(** A core that is past the preparations moves without writing the array. *)
Lemma orderly_step s s' : orderly s → step s s' → orderly s'.
Proof.
  intros H (c & p & Hp & Hs). pose proof (lookup_lt_Some _ _ _ Hp) as Hc.
  destruct (preparing p) eqn:Hpre.
  { destruct p as [i | | | | | | | | | | | | | | ]; try done. cbn [core_step] in Hs.
    destruct (start_roll_call s) eqn:E; [by destruct (or_after _ H E c _ Hp) as [[=] _] |].
    destruct (or_before _ H E) as (Hpg & Ht & (k & H0 & Hk) & Ha).
    assert (c = 0%nat) as -> by (destruct (decide (c = 0%nat)); [done | by specialize (Ha c _ Hp ltac:(done))]).
    rewrite H0 in Hp. injection Hp as ->. destruct H as [H1 H2 _ _].
    case_bool_decide as Hi; injection Hs as <-; split; cbn [present points goto set_present begin_roll_call
      start_roll_call]; rewrite ?length_insert; try done; try congruence.
    - intros _. split_and!; [done | done | |].
      + exists (S i). rewrite list_lookup_insert_eq by lia. split; [done |]. intros j Hj Hjn.
        destruct (decide (j = i)) as [->|]; [by rewrite list_lookup_insert_eq by lia |].
        rewrite list_lookup_insert_ne by done. apply Hk; lia.
      + intros c q Hq Hne. rewrite list_lookup_insert_ne in Hq by done. by apply (Ha c).
    - intros _ c q Hq. destruct (decide (c = 0%nat)) as [->|Hne].
      + rewrite list_lookup_insert_eq in Hq by lia. injection Hq as <-. split; [done |]. apply Hk; lia.
      + rewrite list_lookup_insert_ne in Hq by done. pose proof (lookup_lt_Some _ _ _ Hq).
        rewrite (Ha c q Hq Hne). split; [done |]. apply Hk; lia. }
  destruct (decide (p = AwaitingStart)) as [->|Haw].
  { cbn [core_step] in Hs. destruct (start_roll_call s) eqn:E; [|done]. injection Hs as <-.
    eapply orderly_goto; [done | done | done | done | done]. }
  pose proof (started s c p H Hp Haw Hpre) as E.
  destruct (decide (p = Answering)) as [->|Hans].
  { cbn [core_step] in Hs. injection Hs as <-. destruct H as [H1 H2 H3 H4].
    split; cbn [present points goto set_present start_roll_call]; rewrite ?length_insert; try done; [congruence |].
    intros _ c' q Hq. destruct (decide (c' = c)) as [->|Hne].
    - rewrite list_lookup_insert_eq in Hq by lia. injection Hq as <-. rewrite list_lookup_insert_eq by lia.
      unfold answer. destruct (normal c); by split.
    - rewrite list_lookup_insert_ne in Hq by done. rewrite list_lookup_insert_ne by done. by apply (H4 E). }
  assert (answered p = true) as Hap by by destruct p.
  assert (∀ q s1, preparing q = false → answered q = true → present s1 = present s → points s1 = points s →
    start_roll_call s1 = true → orderly (goto c q s1)) as Hmove.
  { intros q s1 Hq Hqa E1 E2 E3. apply (orderly_goto c p); [by apply (orderly_same s) | by rewrite E2 | done | done |
      congruence]. }
  destruct p; try done; cbn [core_step] in Hs; cbv zeta in Hs;
    repeat case_match; simplify_eq; apply Hmove; try done; cbn; repeat case_match; done.
Qed.

Lemma orderly_initial memory : (0 < n)%nat → length memory = n → orderly (initial_roll n memory).
Proof.
  intros Hn Hl. split; [done | cbn; rewrite length_replicate; lia | |done].
  intros _. split_and!; [done | done | |].
  - exists 0%nat. split; [done | lia].
  - intros [|c] p Hp Hc; [done |]. cbn in Hp. by apply lookup_replicate in Hp as [-> _].
Qed.

Lemma orderly_reached s s' : rtc step s s' → orderly s → orderly s'.
Proof. induction 1 as [|s1 s2 s3 H _ IH]; [done |]. intros Ho. by eapply IH, orderly_step. Qed.
End invariants.

(** ** One load: the lowest normal core collects, alone *)
Section one_load.
Context (number_of_cores : nat) (normal : nat → bool) (page : Z) (page_not_0 : page ≠ 0).
#[local] Abbreviation n := number_of_cores.
#[local] Abbreviation step := (roll_step true number_of_cores normal page).
#[local] Abbreviation orderly := (orderly number_of_cores normal).

Definition lowest (c : nat) : Prop := normal c = true ∧ ∀ j, (j < c)%nat → normal j = false.
Definition all_answered (s : roll) : Prop := ∀ j, (j < n)%nat → has_answered s j.

(** What core [c] knows when its scan has come to [i]. *)
Definition seen (s : roll) (c i : nat) (l a : bool) : Prop :=
  a = true → ∀ j, (j < i)%nat → (j < n)%nat → has_answered s j ∧ (l = true → (j < c)%nat → normal j = false).

Definition bits_upto (s : roll) (i : nat) : Prop :=
  ∀ j, (j < i)%nat → (j < n)%nat → normal j = true → Z.testbit (present_bits s) (Z.of_nat j) = true.

(** Core [c] is the one that collects. *)
Definition collects (s : roll) (c tables : nat) : Prop :=
  lowest c ∧ all_answered s ∧ first_free_page s = 0 ∧ tables_initialised s = tables.

Definition collector (p : point) : bool :=
  match p with Collecting _ | LoadingBits _ | StoringBits _ _ | Initialising | Publishing => true | _ => false end.

Definition local_ok (s : roll) (c : nat) (p : point) : Prop :=
  match p with
  | LoopHead | Finished => normal c = true
  | Scanning i l a | ReadNormal i l a => normal c = true ∧ seen s c i l a
  | ReadWaiting _ _ _ => False
  | Deciding l a => normal c = true ∧ (first_free_page s = 0 → seen s c n l a)
  | Collecting i => collects s c 0 ∧ bits_upto s i
  | LoadingBits i => collects s c 0 ∧ bits_upto s i ∧ normal i = true ∧ (i < n)%nat
  | StoringBits i v => collects s c 0 ∧ bits_upto s i ∧ normal i = true ∧ (i < n)%nat ∧ v = present_bits s
  | Initialising => collects s c 0 ∧ bits_upto s n
  | Publishing => collects s c 1 ∧ bits_upto s n
  | _ => True
  end.

Record exact (s : roll) : Prop := {
  ex_local : ∀ c p, points s !! c = Some p → local_ok s c p;
  ex_bits : ∀ k, Z.testbit (present_bits s) k = true → ∃ j, k = Z.of_nat j ∧ (j < n)%nat ∧ normal j = true;
  ex_page : first_free_page s ≠ 0 → bits_upto s n ∧ all_answered s ∧ tables_initialised s = 1%nat;
  ex_tables : tables_initialised s = 0%nat ∨ first_free_page s ≠ 0 ∨ ∃ c, points s !! c = Some Publishing;
}.

Lemma lowest_unique c c' : lowest c → lowest c' → c = c'.
Proof.
  intros [H1 H2] [H1' H2']. destruct (lt_eq_lt_dec c c') as [[Hlt|]|Hlt]; [|done|].
  - by rewrite H2' in H1.
  - by rewrite H2 in H1'.
Qed.

Lemma collector_lowest s c p : local_ok s c p → collector p = true → lowest c.
Proof. destruct p; try done; cbn; intros [(? & _) _]; done. Qed.

(** *** What another core knows survives a step *)
Definition answers_kept (s s' : roll) : Prop := ∀ j, has_answered s j → has_answered s' j.

Lemma seen_kept s s' c i l a : answers_kept s s' → seen s c i l a → seen s' c i l a.
Proof. intros Hk H Ha j Hj Hn. destruct (H Ha j Hj Hn) as [? ?]. split; [by apply Hk | done]. Qed.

────

TASK ITEM :: Using the entries above, tally how many lines have the word "that" in them; write the number and nothing more.

PROBLEM SOLUTION :: 2